Corazón Invernadero

“Practiquen el dominio propio y estén alertas. Su enemigo el diablo ronda como león rugiente, buscando a quien devorar. Resistanlo, manteniendose firmes en la fe. (1 Pedro 5.8-9)

Todo el mundo sabe que se siega lo que se cosecha. Cada uno cosecha lo que siembra. Por ejemplo, uno no puede cosechar manzanas si sembró naranjas. O no podemos cosechar amor si sembramos odio en nuestro corazón. Es sencillo de entender como sabemos que 2 + 2 = 4. Sin embargo, es extraño que lo que sabemos, cuando de cultivar la tierra se trata, tendemos a olvidarlo cuando cultivamos nuestro corazón.

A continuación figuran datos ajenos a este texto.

(** * voidArchs / svc: the snapshot engine of the command-line tool

    A shallow embedding of the versioning core of the `svc` CLI
    (commands/snapshot.js, commands/revert.js, commands/diff.js,
    commands/delete.js, utils/hash.js, utils/ignore.js, database/init.js)
    and the properties its specification states about it, followed by the
    rest of the code around it and the properties the code itself shows.

    Conventions of the embedding.
    - The disk is the tree below the project root, [process.cwd()].  A path
      is the list of its segments below the root; [path_text] is the text
      that [path.relative(projectDir, ...)] yields for it and that the
      [files.path] column stores (segments joined by "/"); [join_cwd] is
      [path.join(process.cwd(), text)].  Permissions are not modelled: a
      call on [fs] fails only for what the tree holds (no such entry, a
      directory where a file is expected, a file where a directory is).
      The content of a file is one string, for [readFileSync(p)] and for
      [readFileSync(p, 'utf-8')] alike.
    - The SQLite store is a record of tables, each a list of rows in rowid
      order, with the AUTOINCREMENT counters of [sqlite_sequence]; the
      store is apart from the disk, [None] when the database file is
      missing.  [CURRENT_TIMESTAMP] is one time per run, an input.
    - A statement's outcome is an input of the command wherever the source
      callback tests [err]; answers to inquirer prompts are inputs too.
    - Callbacks run in the order in which the statements were issued.
    - What a command prints, and the calls it makes on [fs], are collected
      in a log of events.  An exception that nothing catches ends the
      command with no state ([Thrown]).
    - [crypto]'s SHA-256 and the JavaScript [RegExp] engine are not part of
      the repository: the tracker is parametric in them.  [diffLines] of
      the [diff] package and the table it feeds are the event
      [DiffTable], with the two contents compared. *)

From Stdlib Require Import String Ascii List ZArith Lia Bool.
From stdpp Require Import gmap strings.
Import ListNotations.
(** * Session store and relay of the chatbot backend (backend/app.py)

    A shallow embedding of the request handler [chat], of the session store
    [get_or_create_conversation] and of the fragment loop of [query_groq_api],
    followed by the properties of the specification that concern them.

    The process-wide dictionary [conversations] is a [gmap] from session key to
    [Conversation].  A [Conversation] object is only ever reachable through the
    dictionary entry it was stored under, so the reference the handler holds is
    modelled by that key and every read or append goes through the store: an
    append made by the handler is seen by [query_groq_api], as with the shared
    Python object.  Exceptions leave the store as it is at the point of the
    raise; nothing is rolled back. *)

From Stdlib Require Import String Ascii.
From stdpp Require Import base option list strings pretty gmap fin_maps.

(** ** Data model *)

(** A message of the history: the dictionary [{"role": ..., "content": ...}]. *)
Record Message := mkMessage { role : string; content : string }.

(** [class Conversation]: the ordered history and the [active] flag. *)
Record Conversation := mkConversation {
  messages : list Message;
  active : bool
}.

(** [class UserInput(BaseModel)], after validation. *)
Record UserInput := mkUserInput {
  message : string;
  input_role : string;
  conversation_id : string
}.

(** The dictionary returned by [chat] on success. *)
Record ChatResult := mkChatResult {
  response : string;
  result_conversation_id : string
}.

(** Exceptions.  [HTTPException] carries a status code and a detail text; every
    other exception is kept by its message, which is what [str(e)] gives. *)
Inductive exn :=
  | HTTPException (status_code : nat) (detail : string)
  | Exception (msg : string).

(** [str(e)].  For an [HTTPException] this is the framework's
    [f"{self.status_code}: {self.detail}"]. *)
Definition str (e : exn) : string :=
  match e with
  | HTTPException status_code detail => pretty status_code +:+ ": " +:+ detail
  | Exception msg => msg
  end.

(** ** The completion collaborator *)

(** One streamed chunk is seen by the code through [chunk.choices[0].delta.content],
    a text or [None].  A chunk is the list of its choices. *)
Record Choice := mkChoice { delta_content : option string }.
Definition Chunk := list Choice.

(** The lazy, finite, non restartable sequence returned by
    [client.chat.completions.create(..., stream=True)]: it yields chunks and
    either ends or raises while it is iterated. *)
Inductive Stream :=
  | StreamEnd
  | StreamYield (chunk : Chunk) (rest : Stream)
  | StreamRaise (msg : string).

(** The collaborator itself is opaque: given the history it is sent, the call
    raises (left, with the failure description) or returns a stream. *)
Definition Groq := list Message -> string + Stream.

(** ** Process state *)

(** [conversations] is the global dictionary; [requests] records, oldest
    first, the histories sent to the collaborator. *)
Record World := mkWorld {
  conversations : gmap string Conversation;
  requests : list (list Message)
}.

Definition initial_world : World := mkWorld ∅ [].

(** ** A state monad with exceptions

    A computation runs on a [World] and returns, with the world it leaves
    behind, either the raised exception or a value. *)
Definition M (A : Type) : Type := World -> (exn + A) * World.

Definition ret {A} (a : A) : M A := fun w => (inr a, w).

Definition bind {A B} (m : M A) (k : A -> M B) : M B :=
  fun w =>
    match m w with
    | (inl e, w') => (inl e, w')
    | (inr a, w') => k a w'
    end.

Definition raise {A} (e : exn) : M A := fun w => (inl e, w).

(** [try: body except Exception as e: handler(e)]. *)
Definition try_except {A} (body : M A) (handler : exn -> M A) : M A :=
  fun w =>
    match body w with
    | (inl e, w') => handler e w'
    | (inr a, w') => (inr a, w')
    end.

#[global] Instance M_ret : MRet M := @ret.
#[global] Instance M_bind : MBind M := fun A B k m => bind m k.

(** ** Primitive accesses to the store *)

(** [key in conversations]. *)
Definition contains (key : string) : M bool :=
  fun w => (inr (bool_decide (is_Some (conversations w !! key))), w).

(** [conversations[key]], a [KeyError] on a missing key. *)
Definition getitem (key : string) : M Conversation :=
  fun w =>
    match conversations w !! key with
    | Some c => (inr c, w)
    | None => (inl (Exception ("'" +:+ key +:+ "'")), w)
    end.

(** [conversations[key] = c]. *)
Definition setitem (key : string) (c : Conversation) : M unit :=
  fun w => (inr tt, mkWorld (<[key := c]> (conversations w)) (requests w)).

(** [Conversation()]: the system prompt alone, and active. *)
Definition system_prompt : Message :=
  mkMessage "system" "You are a useful AI assistant.".

Definition new_Conversation : Conversation :=
  mkConversation [system_prompt] true.

(** [conversation.messages.append(m)] through the reference [ref]. *)
Definition messages_append (ref : string) (m : Message) : M unit :=
  c ← getitem ref;
  setitem ref (mkConversation (messages c ++ [m]) (active c)).

(** ** [query_groq_api] *)

(** [x or ""]: [None] and the empty text both give the empty text. *)
Definition or_empty (x : option string) : string :=
  match x with
  | None => ""
  | Some s => if bool_decide (s = "") then "" else s
  end.

(** The loop [for chunk in completion: response += chunk.choices[0].delta.content or ""].
    [chunk.choices[0]] on a chunk without choices is an [IndexError]. *)
Fixpoint consume (completion : Stream) (response : string) : exn + string :=
  match completion with
  | StreamEnd => inr response
  | StreamRaise msg => inl (Exception msg)
  | StreamYield chunk rest =>
      match chunk with
      | [] => inl (Exception "list index out of range")
      | choice :: _ => consume rest (response +:+ or_empty (delta_content choice))
      end
  end.

(** [client.chat.completions.create(messages=..., stream=True)]: the request
    leaves the process, then the call raises or returns the stream. *)
Definition create (groq : Groq) (msgs : list Message) : M Stream :=
  fun w =>
    let w' := mkWorld (conversations w) (requests w ++ [msgs]) in
    match groq msgs with
    | inl msg => (inl (Exception msg), w')
    | inr completion => (inr completion, w')
    end.

Definition lift_result {A} (r : exn + A) : M A := fun w => (r, w).

Definition query_groq_api (groq : Groq) (conversation : string) : M string :=
  try_except
    (c ← getitem conversation;
     completion ← create groq (messages c);
     lift_result (consume completion ""))
    (fun e => raise (HTTPException 500 ("Error with Groq API: " +:+ str e))).

(** ** [get_or_create_conversation] *)

(** Returns the reference to the session, which is its key in the store. *)
Definition get_or_create_conversation (conversation_id : string) : M string :=
  present ← contains conversation_id;
  (if negb present then setitem conversation_id new_Conversation else ret tt);;
  _ ← getitem conversation_id;
  ret conversation_id.

(** ** The endpoint [chat] *)

Definition session_ended : string :=
  "The chat session has ended. Please start a new session.".

Definition chat (groq : Groq) (input : UserInput) : M ChatResult :=
  conversation ← get_or_create_conversation (conversation_id input);
  c ← getitem conversation;
  if negb (active c) then raise (HTTPException 400 session_ended)
  else
    try_except
      (messages_append conversation (mkMessage (input_role input) (message input));;
       response ← query_groq_api groq conversation;
       messages_append conversation (mkMessage "assistant" response);;
       ret (mkChatResult response (conversation_id input)))
      (fun e => raise (HTTPException 500 (str e))).

(** ** The request model [UserInput] and the HTTP boundary *)

(** A decoded JSON request body. *)
#[local] Unset Elimination Schemes.
Inductive json :=
  | JNull
  | JBool (b : bool)
  | JNumber (n : Z)
  | JString (s : string)
  | JArray (items : list json)
  | JObject (fields : list (string * json)).
#[local] Set Elimination Schemes.

(** The value of a field of a decoded object; of two fields with one name the
    later one stands. *)
Fixpoint field (name : string) (fields : list (string * json)) : option json :=
  match fields with
  | [] => None
  | (k, v) :: rest =>
      match field name rest with
      | Some v' => Some v'
      | None => if decide (k = name) then Some v else None
      end
  end.

(** What a validation error says of a field. *)
Inductive ErrorType := missing | string_type | model_attributes_type.

Definition ValidationError := list (string * ErrorType).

Piense por un instante en su corazón como si fuera un invernadero. La función principal de un invernadero consiste en proteger el proceso de crecimiento de las semillas y el cultivo de especies más débiles. Un invernadero bien construido debe tener la atmósfera perfecta, la temperatura exacta, las medidas precisas, la luz apropiada, y ciertas características imprescindibles para que las flores y frutas crezcan apropiadamente.

Nuestro corazón es un regalo de nuestro Padre y es un lugar perfecto en el cual puede crecer algo. Ademas, como el invernadero, el corazón tiene que ser cultivado. Consideremos por un instante los pensamientos como semillas. Muchos llegaran a ser flores. Otros producirán yerba mala. Si sembramos esperanza en el, disfrutaremos del optimismo al cosechar. Si sembramos duda en el, la inseguridad reinara en nosotros. Lo que se siembra, se cosecha. (Galatas 6.7)

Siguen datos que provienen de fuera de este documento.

(** C8: registering a field twice keeps only the second rule list. *)
Theorem addValidator_last_wins {V} (reg : registry V) f r1 r2 :
  addValidator (addValidator reg f r1) f r2 = addValidator reg f r2 /\
  reg_lookup (addValidator (addValidator reg f r1) f r2) f = Some r2.
Proof.
  split; [apply addValidator_twice |].
  rewrite addValidator_twice. apply addValidator_lookup_eq.
Qed.

(** C9: value [{email: ''}] with the [required] rule: [validateAll]
    sets the error state to [{email: 'required'}]. *)
Theorem validateAll_required_scenario (state : option Errors) :
  validateAll [("email", [required])] (email_value "") =
    ([Call "email" 0], Some {[ "email" := SStr "required" ]}) /\
  commit (validateAll [("email", [required])] (email_value "")) state =
    Some {[ "email" := SStr "required" ]}.
Proof.
  assert (H : validateAll [("email", [required])] (email_value "") =
                ([Call "email" 0], Some {[ "email" := SStr "required" ]}))
    by (vm_compute; reflexivity).
  split; [exact H | unfold commit; by rewrite H].
Qed.



(** ** Further properties of the handlers *)


(** An unregistered key other than [__proto__] gives no rule list. *)
Lemma reg_lookup_not_own {V} (reg : registry V) g :
  g ∉ map fst (own reg) -> g <> "__proto__" -> reg_lookup reg g = None.
Proof.
  intros Hn Hp. unfold reg_lookup.
  destruct (reg_get reg g) as [|rules| | |n] eqn:E; try done.
  exfalso. by apply (reg_get_not_own V reg g rules Hn Hp).
Qed.

(** X1: [validateAll] never records [false] or an empty message: every
    entry of the mapping it produces is a truthy message. *)
Theorem validateAll_entries_truthy {V} (reg : registry V) value m f e :
  snd (validateAll reg value) = Some m -> m !! f = Some e -> truthy e = true.
Proof.
  intros H. apply (validate_keys_truthy V (reg_get reg) value (forin_keys reg) ∅ m); [| done].
  intros g e' Hg. by rewrite lookup_empty in Hg.
Qed.

(** X2: the outcome of [validateAll] does not depend on the order in which
    [for ... in] visits the keys: visiting them in any other order throws
    exactly when [validateAll] throws, and otherwise gives the same
    mapping. *)
Theorem validateAll_order_independent {V} (reg : registry V) value keys :
  keys ≡ₚ forin_keys reg ->
  snd (validate_keys (reg_get reg) value keys ∅) = snd (validateAll reg value).
Proof. intros Hp. by apply validate_keys_perm. Qed.

(** X3: every validator call made by [validateAll] is a rule registered
    for that field, and no rule is called twice. *)
Theorem validateAll_calls_registered_once {V} (reg : registry V) value :
  NoDup (map fst reg) ->
  NoDup (fst (validateAll reg value)) /\
  (forall c, c ∈ fst (validateAll reg value) ->
     exists rules, In (call_field c, rules) reg /\ call_index c < length rules).
Proof.
  intros Hnd. split.
  - apply validate_keys_NoDup. by apply forin_keys_NoDup.
  - intros c Hc. destruct (validate_keys_calls V (reg_get reg) value _ ∅ c Hc) as [Hin Hc'].
    destruct (key_run_calls V (reg_get reg) value _ c Hc') as [_ (rules & Hg & Hi)].
    exists rules. split; [| done].
    apply reg_get_array_In; [| done]. by apply (forin_array_own V reg _ rules).
Qed.

(** X4: [validateField f] keeps every other entry of the error state it
    was rendered with. *)
Theorem validateField_frame {V} (reg : registry V) value errors f m g :
  snd (validateField reg value errors f) = Some m -> g <> f ->
  m !! g = spread errors !! g.
Proof.
  rewrite validateField_eq. intros H Hne.
  destruct (reg_get reg f) as [|rules| | |n].
  - simpl in H. injection H as <-. by rewrite lookup_insert_ne.
  - destruct (run_rules f 0 rules (value f)) as [t [o|]]; [| done].
    simpl in H. injection H as <-. by rewrite lookup_insert_ne.
  - done.
  - done.
  - destruct n; [| done]. simpl in H. injection H as <-. by rewrite lookup_insert_ne.
Qed.

(** X5: [validateField] and [validateAll] agree on a registered field:
    both record the same first failing message, or [validateField]
    records [false] where [validateAll] records nothing. *)
Theorem validateField_agrees_validateAll {V} (reg : registry V) value errors f rules m m' :
  NoDup (map fst reg) -> In (f, rules) reg ->
  snd (validateAll reg value) = Some m ->
  snd (validateField reg value errors f) = Some m' ->
  (m !! f = None /\ m' !! f = Some SFalse) \/
  (exists e, truthy e = true /\ m !! f = Some e /\ m' !! f = Some e).
Proof.
  intros Hnd Hin Hm Hm'.
  pose proof (reg_get_own V reg f rules Hnd Hin) as Hg.
  assert (Hk : f ∈ forin_keys reg).
  { apply own_in_forin, list_elem_of_In, in_map_iff. by exists (f, rules). }
  destruct (validate_keys_entry V (reg_get reg) value _ ∅ m f Hk Hm) as (o & Ho & Ef).
  rewrite (key_run_array V _ value f rules Hg) in Ho.
  rewrite validateField_eq, Hg in Hm'.
  destruct (run_rules f 0 rules (value f)) as [t [o'|]] eqn:E; [| done].
  simpl in Ho. injection Ho as ->. simpl in Hm'. injection Hm' as <-.
  rewrite lookup_insert_eq, Ef. destruct o as [e|].
  - right. exists e. split; [| done].
    apply (run_rules_truthy V f (value f) rules 0). by rewrite E.
  - left. split; [apply lookup_empty | done].
Qed.

(** X6: a validator invoked by [validateField] throws: the exception
    propagates, the throwing call is the last call made, and the error
    state is left as it was. *)
Theorem validateField_throw_atomic {V} (reg : registry V) value errors f c :
  c ∈ fst (validateField reg value errors f) -> call_throws reg value c ->
  snd (validateField reg value errors f) = None /\
  (forall state, commit (validateField reg value errors f) state = state) /\
  exists pre, fst (validateField reg value errors f) = pre ++ [c].
Proof.
  intros Hc (rules & r & Hg & Hr & Hth).
  rewrite validateField_eq in Hc |- *.
  destruct (reg_get reg f) as [|rs| | |[|n]] eqn:Ef;
    [simpl in Hc; by apply not_elem_of_nil in Hc | |
     simpl in Hc; by apply not_elem_of_nil in Hc..].
  destruct (run_rules_returned V f (value f) rs 0) as [H1 H2].
  assert (Hnot : c ∈ fst (run_rules f 0 rs (value f)) ->
            (exists r' e, rs !! (call_index c - 0) = Some r' /\ r' (value f) = Returns e) -> False).
  { intros Hc' (r' & e & Hr' & He). apply run_rules_calls in Hc' as [Hf _].
    rewrite Hf, Ef in Hg. injection Hg as <-. rewrite Nat.sub_0_r, Hr in Hr'.
    injection Hr' as <-. rewrite Hf in Hth. congruence. }
  destruct (run_rules f 0 rs (value f)) as [t [o|]] eqn:E; simpl in Hc.
  - exfalso. apply (Hnot Hc). by apply H1.
  - split; [done | split; [by intros state |]].
    destruct (H2 eq_refl) as (pre & c' & Htr & Hpre). simpl in Htr. exists pre.
    rewrite Htr in Hc |- *. apply elem_of_app in Hc as [Hc | Hc].
    + exfalso. apply Hnot; [rewrite Htr; apply elem_of_app; by left | by apply Hpre].
    + by apply list_elem_of_singleton in Hc as ->.
Qed.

Si el corazón es un invernadero y los pensamientos las semillas, ¿no deberíamos tener cuidado de lo que sembramos? ¿No deberíamos ser selectivos respecto a las semillas que permitimos entrar al invernadero? ¿No debería haber un guardia en la puerta? ¿No es el guardar el corazón una tarea? Sobre toda cosa guardada, guarda tu corazón; porque del el mana la vida. (Proverbios 4.23) o como dice en otra versión: Ten cuidado con lo que piensas, porque tus pensamientos gobiernan tu vida.” Creo que la segunda versión es mas contundente y nos especifica claramente.

Muchas veces somos muy permisivos con lo que entra en nuestro corazón. Llega la ira, la dejamos pasar. La venganza toca la puerta, bienvenida sea. El odio llama, lo atendemos con gusto. Muchas veces llegan las palabras hirientes de otras personas, insultos, humillaciones, habladurías de tu persona, necedades, entre otras. Como también los elogios, vituperios, reverencias, alabanzas, etc. En ninguno de los casos debemos dejar que nos afecte. No debemos creer cuando la gente nos tiene por menos. Porque somos hechura suya, creados en Cristo Jesus para buenas obras, las cuales Dios preparo de antemano para que anduviésemos en ellas. (Efesios 2.10) Tampoco debemos enorgullecernos de nosotros mismos cuando la gente nos elogia. Pero lejos este de mi gloriarme. (Galatas 6.14)

Pensamos que podemos alojar a cualquiera cuando no es así. Aunque nuestro corazón es un regalo de Dios, El no aprueba que nosotros hagamos con el lo que se nos antoje. El es el guardia en la entrada de nuestro corazón. Y no dejara que entre nada que el no apruebe. El plan principal de Dios es que nosotros le demos la autoridad completa de nuestros pensamientos, así el puede transformarnos a su imagen. Ser como Jesus cuando estuvo en la tierra. Cerrarle la puerta a pensamientos que puedan destruir nuestra integridad.

Los pensamientos no siempre son de critica, o de humillación, insultos, o elogios y vituperaciones. Muchas veces son tentaciones. Tanto en los hombres como en las mujeres. Al varón siempre le entra por los ojos. Y el pensamiento siempre viene vestido de rojo, despampanantemente. A la mujer por los oídos, y esta cubierto con las palabras mas dulces que siempre quiso escuchar. Posteriormente, palabras van, palabras vienen, y la famosa frase, Somos adultos, ¿Que tiene de malo?

¿Que hacemos? Le abrimos la puerta de par en par? O, ¿sometemos nuestros pensamientos a Dios? Es una decisión personal. Decidamos y luego sintamos. Primero viene la decisión, después el sentimiento.